Il se rend au bureau de la culture pour essayer d’obtenir l’autorisation de projection, mais se heurte à un mur. Il ne comprend pas pourquoi. Il a pris soin de ne montrer que des femmes voilées, de ne pas froisser les dogmes religieux, ni critiquer ouvertement le régime des mollahs. Son interlocuteur, obtus, ne veut rien savoir. Il lui reproche de tourner en langue turque, pourtant très courante au nord du pays, où le cinéaste tourne ses films. Et il finit par lui expliquer que le refus est surtout motivé par la présence… d’un chien. Oui, dans une scène du film, Bahram montre un chien, enfermé dans un appartement. Et cela heurte la sensibilité du bureaucrate, qui estime que les chiens doivent vivre en liberté (contrairement aux cinéastes…). Hop, circulez. “Visa de distribution refusé”.

C’est la tuile pour Bahram et sa coproductrice, Sadaf (Sadaf Asgari), car le contrat signé avec leur producteur européen stipule que, pour financer un nouveau long-métrage de Bahram, le précédent doit avoir eu une exploitation en Iran, devant son public d’origine. Le refus de visa condamne donc son futur film. La bonne nouvelle, c’est que techniquement, une seule projection payante suffirait à valider le contrat. Alors Bahram et Sadaf parcourent la ville en scooter en quête d’une âme charitable prête à braver l’interdit et organiser la séance. Mais rien n’est simple en Iran…

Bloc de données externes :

(* ===== verification/Lockout.v ===== *)
(** * Lockout: brute-force protection of the login path

    Models the lockout half of internal/service/auth.go: the counter keys and
    the generation that retires them, the account and address locks, their
    fallback to the durable count, and the progressive delay.  Each function is
    a program over the shared cache and database ([Effects]); a nil collaborator
    is a false flag of the configuration record. *)
From S2P Require Import Prelude GoStd Cache Crypto Model TokenStore UserStore Effects TokenService.
From Stdlib Require Import Ascii.
Open Scope string_scope.
Open Scope Z_scope.
Open Scope prog_scope.

(** ** The service's configuration *)
Record AuthService := mkAuthService {
  tokenSvc : TokenService;
  has_cache : bool;
  has_rateLimits : bool;
  has_metrics : bool;
  has_emailSender : bool;
  has_mfaSvc : bool;
  mfaRequired : bool;
  has_roleCatalog : bool;
  catalogTTL : Z;
  dates_families : bool;        (** the token store is a [familyOriginReader] *)
  traps : list string;          (** the honeypot's planted addresses *)
  maxSessionsPerUser : Z;
  strictSessionLimit : bool;
  pepper : string;
  hmacSecret : string;
  dummyHash : string;           (** [vaultcrypto.DummyHash] *)
}.

Definition lockoutThreshold : Z := 5.
Definition distributedLockoutThreshold : Z := 50.
Definition ipLockoutThreshold : Z := 20.
Definition lockoutDuration : Z := 15 * minute.
Definition lockoutGenerationTTL : Z := 2 * lockoutDuration.
Definition loginThrottleBase : Z := 100 * millisecond.
Definition loginThrottleMax : Z := 2 * second.

(** [s.auditLog.Log] and [s.metrics.Record...]: best effort, no result. *)
Definition log_event (kind u client ip reason : string) : prog unit :=
  call (SEmit (Audit kind u client ip reason)).
Definition metric (s : AuthService) (name : string) : prog unit :=
  if has_metrics s then call (SEmit (Metric name)) else Ret tt.

(** ** Keys *)
Definition accountLockoutKey (userID : string) : string := "lockout:" +:+ userID.

Definition sourceLockoutKey (userID ip : string) (generation : Z) : string :=
  if generation =? 0 then "lockout:" +:+ userID +:+ "|" +:+ ip
  else "lockout:" +:+ userID +:+ "|g" +:+ FormatInt generation +:+ "|" +:+ ip.

Definition lockoutGenerationKey (userID : string) : string := "lockout_gen:" +:+ userID.

Definition identityThrottleKey `{Primitives} (s : AuthService) (email : string) : string :=
  "auththrottle:" +:+ SHA256Hex (pepper s +:+ "|auththrottle|" +:+ email).

(** ** Reading the counters *)
Definition lockedByStoredCount (userID : string) : prog bool :=
  r <- call (SGetByID userID) ;;
  Ret (match r with
       | Ok (Some user) => lockoutThreshold <=? FailedLoginCount user
       | _ => false
       end).

(** A miss is a successful read of zero; a parse failure leaves zero. *)
Definition cachedCount (key : string) : prog (Z * bool) :=
  r <- call (SGet key) ;;
  Ret (match r with
       | Err ErrNotFound => (0, true)
       | Err _ => (0, false)
       | Ok val => if decide (val = "") then (0, true) else (default 0 (Sscanf_d val), true)
       end).

Definition lockoutGeneration (userID : string) : prog (Z * bool) :=
  cachedCount (lockoutGenerationKey userID).

Definition lockoutCountersUnwritable : prog bool :=
  at_ <- call SLatchLoad ;;
  if at_ =? 0 then Ret false
  else now <- call SNow ;; Ret (now - at_ <? lockoutDuration).

Definition isAccountLocked (s : AuthService) (userID ip : string) : prog bool :=
  if negb (has_cache s) then lockedByStoredCount userID
  else
    unwritable <- lockoutCountersUnwritable ;;
    g <- lockoutGeneration userID ;;
    let '(generation, ok) := g in
    if negb ok then lockedByStoredCount userID
    else
      p <- cachedCount (sourceLockoutKey userID ip generation) ;;
      let '(perSource, ok) := p in
      if negb ok || ((perSource =? 0) && unwritable) then lockedByStoredCount userID
      else if lockoutThreshold <=? perSource then Ret true
      else
        a <- cachedCount (accountLockoutKey userID) ;;
        let '(account, ok) := a in
        if negb ok || ((account =? 0) && unwritable) then lockedByStoredCount userID
        else Ret (distributedLockoutThreshold <=? account).

(** ** Advancing and clearing them *)
Definition noteLockoutCounterRefused : prog unit :=
  now <- call SNow ;; call (SLatchStore now).

Definition recordFailedAttempt (s : AuthService) (userID ip : string) : prog unit :=
  if negb (has_cache s) then Ret tt
  else
    g <- lockoutGeneration userID ;;
    let '(generation, ok) := g in
    (if negb ok then noteLockoutCounterRefused
     else
       r <- call (SIncrement (sourceLockoutKey userID ip generation) lockoutDuration) ;;
       match r with Ok _ => Ret tt | Err _ => noteLockoutCounterRefused end) ;;;
    r <- call (SIncrement (accountLockoutKey userID) lockoutDuration) ;;
    match r with Ok _ => Ret tt | Err _ => noteLockoutCounterRefused end.

Definition clearLockout (s : AuthService) (userID ip : string) : prog unit :=
  if negb (has_cache s) then Ret tt
  else
    g <- lockoutGeneration userID ;;
    let '(generation, ok) := g in
    if negb ok then Ret tt
    else call (SDelete (sourceLockoutKey userID ip generation)) ;;; Ret tt.

(** A completed password reset: delete the account counter, advance the
    generation. *)
Definition ClearAccountLockout (hasCache : bool) (userID : string) : prog (res authErr unit) :=
  if negb hasCache then Ret (Ok tt)
  else
    r <- call (SDelete (accountLockoutKey userID)) ;;
    match r with
    | Err e => Ret (Err (ErrCache e))
    | Ok _ =>
        r <- call (SIncrement (lockoutGenerationKey userID) lockoutGenerationTTL) ;;
        match r with Err e => Ret (Err (ErrCache e)) | Ok _ => Ret (Ok tt) end
    end.

(** ** The progressive delay *)
Fixpoint throttle_loop (n : nat) (d : Z) : Z :=
  match n with
  | O => d
  | S n' => let d' := wrap64 (d * 2) in
            if loginThrottleMax <=? d' then loginThrottleMax else throttle_loop n' d'
  end.

Definition loginThrottleDelay (failures : Z) : Z :=
  if failures <=? lockoutThreshold then 0
  else throttle_loop (Z.to_nat (failures - (lockoutThreshold + 1))) loginThrottleBase.

Definition throttleLogin `{Primitives} (s : AuthService) (email : string) : prog unit :=
  if negb (has_cache s) then Ret tt
  else
    r <- cachedCount (identityThrottleKey s email) ;;
    let '(n, ok) := r in
    if negb ok then Ret tt
    else let d := loginThrottleDelay n in
         if d <=? 0 then Ret tt else call (SSleep d).

Definition recordIdentityFailure `{Primitives} (s : AuthService) (email : string) : prog unit :=
  if negb (has_cache s) then Ret tt
  else call (SIncrement (identityThrottleKey s email) lockoutDuration) ;;; Ret tt.

Definition clearIdentityFailures `{Primitives} (s : AuthService) (email : string) : prog unit :=
  if negb (has_cache s) then Ret tt
  else call (SDelete (identityThrottleKey s email)) ;;; Ret tt.

(** ** Second factors and addresses *)
Definition MFAVerifyLocked (s : AuthService) (userID client_ip : string) : prog bool :=
  isAccountLocked s userID client_ip.

Definition RecordMFAFailure (s : AuthService) (userID ip : string) : prog unit :=
  recordFailedAttempt s userID ip ;;;
  log_event "login_failure" userID "" ip "mfa_failed".

(** [time.Now().Truncate(lockoutDuration)]: multiples counted from the zero time. *)
Definition truncate_window (now : Z) : Z := now - (now - zero_time) mod lockoutDuration.

Definition isIPLocked (s : AuthService) (ip : string) : prog bool :=
  if decide (ip = "") then Ret false
  else if negb (has_cache s) then
    if has_rateLimits s then
      now <- call SNow ;;
      r <- call (SRateGet ("lockout_ip:" +:+ ip) (truncate_window now)) ;;
      Ret (match r with Ok count => ipLockoutThreshold <=? count | Err _ => false end)
    else Ret false
  else
    r <- call (SGet ("lockout_ip:" +:+ ip)) ;;
    Ret (match r with
         | Ok val => if decide (val = "") then false
                     else ipLockoutThreshold <=? default 0 (Sscanf_d val)
         | Err _ => false
         end).

Definition recordFailedIP (s : AuthService) (ip : string) : prog unit :=
  if decide (ip = "") then Ret tt
  else if negb (has_cache s) then
    if has_rateLimits s then
      now <- call SNow ;;
      call (SRateIncrement ("lockout_ip:" +:+ ip) (truncate_window now)) ;;; Ret tt
    else Ret tt
  else call (SIncrement ("lockout_ip:" +:+ ip) lockoutDuration) ;;; Ret tt.

(** Everything a rejected login does to the stores, and the one-per-window mail. *)
Definition recordLoginFailure (s : AuthService) (user : User) (ip app reason : string) : prog unit :=
  call (SIncrementFailedLogin (UID user)) ;;;
  recordFailedAttempt s (UID user) ip ;;;
  recordFailedIP s ip ;;;
  metric s "login_failed" ;;;
  log_event "login_failure" (UID user) "" ip reason ;;;
  locked <- isAccountLocked s (UID user) ip ;;
  if locked && has_cache s && has_emailSender s then
    r <- call (SSetIfNotExists ("lock_notified:" +:+ UID user) "1" lockoutDuration) ;;
    match r with
    | Ok true => call (SEmit (Deferred (JobMail "account_locked" (Email user))))
    | _ => Ret tt
    end
  else Ret tt.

Pourquoi on est au Paradis ?

Dans “La Divine comédie”, Dante traversait les neuf cercles de l’Enfer pour gagner le Paradis. Ici, on a l’impression que le personnage effectue le voyage inverse. Au début, c’est le Paradis et ça ne dure pas longtemps. Bahram et Sadaf sont libres, heureux, insouciants. S’ils n’ont jamais été projetés dans une salle iranienne, leurs films ont été remarqués à l’étranger, notamment dans de grands festivals internationaux. Pour Sadaf, il est même certain que Bahram fait partie du cercle très fermé des meilleurs cinéastes de la planète (un cercle qui n’a rien d’infernal, celui-là…). Mais dès qu’il se confronte au très rétrograde responsable de la culture, sa descente aux enfers cinématographiques s’amorce.
Il doit parcourir, une étape après l’autre, différents univers mettant à mal sa conception du cinéma. Il croise différents personnages qui illustrent tous une approche déviante, impure, de ce qu’il considère comme un art, et symbolisent un ou plusieurs péchés qui, chez Dante, correspondaient à un cercle de l’enfer.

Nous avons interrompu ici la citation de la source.